Five ways the European Court of Human Rights makes us safer
In April 2016, Theresa May said that the UK should reject the European Convention on Human Rights (ECHR) because it ‘makes us less secure’ – a proposal that would strike at the heart of international rights protections.
People fought for our hard-won rights over generations. Many are still fighting for their rights every day, using the ECHR and often against overwhelming odds; the Home Secretary should not abandon them.
The Convention has done so much for the rights of the free press, LBGTI people, women, people with disabilities and many more in the UK and across Europe, but here are just a handful of times it’s changed our lives for the better in the UK:
1. Protecting LGBTI people
In a landmark case in 1999 (Smith and Grady v United Kingdom), the European Court of Human Rights (ECtHR) unanimously found that the discharge of military personnel from the Royal Navy on the basis that they were gay was a breach of their right to a private life. Shockingly, the UK High Court and Court of Appeal had previously found that the military had not acted unlawfully. It wasn’t until the ECtHR’s ruling that the armed forces finally backed down and withdrew their long-standing ban on gay people serving in the military. In 2007 the Ministry of Defence formally apologised for this policy.
Smith and Grady weren’t alone – until 1982 it was against the law for gay people to have sex in Northern Ireland. In 1975 police searched the home of Jeffrey Dudgeon, a shipping clerk and gay activist living in Belfast, combing through his diary entries and personal documents. The next day they interrogated him for four and a half hours on his sexual activity, though decided not to prosecute him. Dudgeon filed a complaint about the laws and in 1981 the European Court ruled in his favour – soon afterwards Northern Ireland decriminalised homosexuality.
2. Making human trafficking and domestic slavery illegal
In 2002, a woman travelled to the UK from Uganda to escape sexual and physical violence. A relative, who lived in London, helped her get a false passport and a visa to enter the UK, but when she arrived he took these documents from her. The relative arranged for her to work as a live-in carer for an elderly couple – she was required to be on-call 24 hours a day and her wages were sent to her relative.
In 2006 she went to a local bank to alert the police to her situation. Before the police arrived, she collapsed in public and was later diagnosed with HIV and psychosis. After leaving hospital, she was told by the Police that under the UK law at the time, her case wasn’t considered to be one of human trafficking. She applied to the Strasbourg Court, saying the UK had failed in its obligation under Article 4 of the ECHR properly to investigate her case, probably because it did not have in place effective laws to deal with forced labour like this.

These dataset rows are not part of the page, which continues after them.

(* ===== verification/FailStop.v ===== *)
(** The fail-stop iterator that [ProgramIter], [SelfFieldIter] and
    [FieldRelocIter] share (host/bifrost-wire, codec.rs, codec_self_trace.rs,
    codec_field_reloc.rs): a cursor, a count of items left and a failure
    flag, over a decoder of one item.  An error is yielded once; after it, and
    after the last item, the iterator yields nothing. *)

From Stdlib Require Import Strings.String.
From S2P Require Import Prelude Wire.

Local Open Scope Z_scope.

Record FsIter : Type := {
  it_bytes : bytes;
  it_cursor : Z;
  it_remaining : Z;
  it_failed : bool
}.

Section FailStop.
Context {V : Type}.
Variable dec : bytes -> Z -> outcome WireError (Z * V).

Definition fs_next (it : FsIter) : outcome Empty_set (option (result WireError V) * FsIter) :=
  if it_failed it || (it_remaining it =? 0) then Ret (None, it)
  else
    r ← catch (dec (it_bytes it) (it_cursor it));
    match r with
    | Ok (next_cursor, view) =>
        Ret (Some (Ok view), {| it_bytes := it_bytes it; it_cursor := next_cursor;
                                it_remaining := it_remaining it - 1; it_failed := false |})
    | Err e =>
        Ret (Some (Err e), {| it_bytes := it_bytes it; it_cursor := it_cursor it;
                              it_remaining := it_remaining it; it_failed := true |})
    end.

(** ** Reading back what an encoder wrote *)

Section Exact.
Context {X : Type}.
Variables (enc : X -> bytes) (view : X -> V) (ok : X -> Prop) (b : bytes).
Hypothesis dec_enc : forall c x s, ok x -> suffix_at b c (enc x ++ s) ->
  dec b c = Ret (c + len (enc x), view x).

Lemma fs_exact l : forall c rest, Forall ok l ->
  suffix_at b c (concat (map enc l) ++ rest) ->
  collect fs_next (S (length l))
    {| it_bytes := b; it_cursor := c; it_remaining := len l; it_failed := false |}
  = Some (map (fun x => Ok (view x)) l,
          {| it_bytes := b; it_cursor := c + len (concat (map enc l));
             it_remaining := 0; it_failed := false |}).
Proof.
  induction l as [|x l IH]; intros c rest Hok Hs.
  - cbn [map concat]. rewrite len_nil, Z.add_0_r. by apply collect_none.
  - pose proof (Forall_inv Hok) as Hx. apply Forall_inv_tail in Hok.
    cbn [map concat] in Hs |- *. rewrite <- app_assoc in Hs.
    rewrite (collect_some _ _ _ (Ok (view x))
      {| it_bytes := b; it_cursor := c + len (enc x); it_remaining := len l;
         it_failed := false |}).
    + rewrite (IH _ rest Hok) by (eapply suffix_at_adv; [exact Hs|done]).
      simpl. do 3 f_equal. rewrite len_app. lia.
    + unfold fs_next. cbn [it_failed it_remaining it_bytes it_cursor orb].
      rewrite len_cons. pose_lens. destruct (Z.eqb_spec (1 + len l) 0); [lia|].
      rewrite (dec_enc _ _ _ Hx Hs). cbn. do 3 f_equal. lia.
Qed.
End Exact.

(** ** Any input: no panic, and the shape of what is yielded *)

Section Total.
Variable b : bytes.
Hypothesis dec_safe : forall c, 0 <= c <= len b -> safe (dec b c).
Hypothesis dec_adv : forall c c' v, 0 <= c <= len b -> dec b c = Ret (c', v) -> c < c' <= len b.

Definition fs_inv (it : FsIter) : Prop :=
  it_bytes it = b /\ 0 <= it_cursor it <= len b /\ 0 <= it_remaining it.

(** Items until the count runs out or the first error, which is the last
    item; the iterator then stays silent. *)
Definition fs_shape (n : Z) (items : list (result WireError V)) : Prop :=
  exists vs, (items = map Ok vs /\ len vs = n) \/
             (exists e, items = map Ok vs ++ [Err e] /\ len vs < n).

Lemma fs_silent it :
  it_failed it = true \/ it_remaining it = 0 -> fs_next it = Ret (None, it).
Proof. unfold fs_next. intros [->| ->]; [done|]. by rewrite orb_true_r. Qed.

Lemma fs_total fuel : forall it,
  fs_inv it -> it_failed it = false -> len b - it_cursor it + 1 < Z.of_nat fuel ->
  exists items it', collect fs_next fuel it = Some (items, it') /\
    fs_shape (it_remaining it) items /\ fs_next it' = Ret (None, it').
Proof.
  induction fuel as [|fuel IH]; intros it (Hb & Hc & Hr) Hf Hfu; [lia|].
  destruct (Z.eqb_spec (it_remaining it) 0) as [H0|H0].
  { assert (Hn : fs_next it = Ret (None, it)) by (apply fs_silent; by right).
    exists [], it. rewrite (collect_none _ _ _ _ Hn). split_and!; [done| |done].
    exists []. left. by rewrite H0. }
  pose proof (dec_safe _ Hc) as Hs. pose proof (dec_adv (it_cursor it)) as Ha.
  destruct (dec b (it_cursor it)) as [[c' v]|e|] eqn:D; [| |done].
  - destruct (Ha c' v Hc eq_refl) as [Ha1 Ha2].
    set (it1 := {| it_bytes := it_bytes it; it_cursor := c';
                   it_remaining := it_remaining it - 1; it_failed := false |}).
    assert (Hn : fs_next it = Ret (Some (Ok v), it1)).
    { unfold fs_next. rewrite Hf, Hb, D. destruct (Z.eqb_spec (it_remaining it) 0); [lia|].
      simpl. by rewrite <- Hb. }
    destruct (IH it1) as (items & it' & H1 & H2 & H3);
      [unfold fs_inv; simpl; split_and!; [done|lia..]|done|simpl; lia|].
    exists (Ok v :: items), it'. rewrite (collect_some _ _ _ _ _ Hn), H1.
    split_and!; [done| |done].
    destruct H2 as (vs & [[-> Hl]|(e & -> & Hl)]); simpl in Hl; exists (v :: vs);
      [left|right; exists e]; (split; [done|]); rewrite len_cons; lia.
  - set (it1 := {| it_bytes := it_bytes it; it_cursor := it_cursor it;
                   it_remaining := it_remaining it; it_failed := true |}).
    assert (Hn : fs_next it = Ret (Some (Err e), it1)).
    { unfold fs_next. rewrite Hf, Hb, D. destruct (Z.eqb_spec (it_remaining it) 0); [lia|].
      simpl. by rewrite <- Hb. }
    assert (Hn1 : fs_next it1 = Ret (None, it1)) by (apply fs_silent; by left).
    destruct fuel as [|fuel]; [pose_lens; lia|].
    exists [Err e], it1.
    rewrite (collect_some _ _ _ _ _ Hn), (collect_none _ _ _ _ Hn1).
    split_and!; [done| |done]. exists []. right. exists e. split; [done|].
    rewrite len_nil. lia.
Qed.
End Total.
End FailStop.
(* ===== verification/SelfTrace.v ===== *)
(** The self-trace event codec and the key/value field primitive it shares
    with the HELLO handshake (host/bifrost-wire/src/codec_self_trace.rs, and
    encode_one_field_owned of codec_hello.rs).

    Offsets are plain sums where a preceding length check bounds them; the
    checks themselves use the overflow-checked [need]. *)

From Stdlib Require Import Strings.String.
From S2P Require Import Prelude Wire FailStop.

Local Open Scope Z_scope.

Inductive SelfFieldValue : Type :=
| ValU64 (v : Z) | ValI64 (v : Z) | ValBytes (b : bytes) | ValBool (v : bool).

Record SelfFieldView : Type := { key : bytes; value : SelfFieldValue }.

Record SelfEventView : Type := {
  ev_level : Z;
  ev_subsystem : Z;
  ev_msg : bytes;
  ev_fields_bytes : bytes;
  ev_num_fields : Z
}.

(** [SelfFieldIter], opened by the views' [fields()]. *)
Definition field_iter (fields_bytes : bytes) (num_fields : Z) : FsIter :=
  {| it_bytes := fields_bytes; it_cursor := 0; it_remaining := num_fields;
     it_failed := false |}.

Inductive SelfFieldOwned : Type :=
| OwnU64 (v : Z) | OwnI64 (v : Z) | OwnBytes (b : bytes) | OwnBool (v : bool).

(** [v.to_le_bytes()] of an [i64]. *)
Definition i64_to_le (v : Z) : bytes := to_le 8 (v mod 2 ^ 64).

Definition bool_byte (v : bool) : bytes := [u8b (if v then 1 else 0)].

Section Encode.
Context {S : Type} `{WireSink S}.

3. Keeping children safe from the cane
Corporal punishment was still legal in UK schools until 1986. When Jeffrey Cosans, 15, was suspended from his school when he refused to be struck with a belt, his mother Mrs Cosans and another mother from his school, Mrs Campbell, took the authorities to court.
The Court ruled that that the UK was in breach of the ECHR by not respecting parents’ objections to corporal punishment. The decision led to the abolition of corporal punishment in state schools four years later.
4. Fighting for a free press
During settlement negotiations about the Thalidomide disaster – in which a drug was marketed as a mild sleeping pill safe for pregnant women but caused thousands of babies worldwide to be born with malformed limbs – the High Court stopped the Sunday Times from publishing articles critical of the settlements and further supporting the victims, saying they were in contempt of court.
In the 1979 case of Sunday Times v UK, the European Court said that the authorities had violated the newspaper’s right to freedom of expression. The injunction was lifted and the article published four days later.
5. Keeping your private life private
Ms Copland discovered that her employer, the Principal of Carmarthenshire College in Wales, had been spying on her correspondence, her emails and phone calls over a period of three years in order to find out whether she was in a relationship with the director.
In 2007 Ms Copland took her case to court, arguing that this was an invasion of her privacy. The Court agreed – and because of this judgement new laws were put in place to regulate how employers can monitor your communications.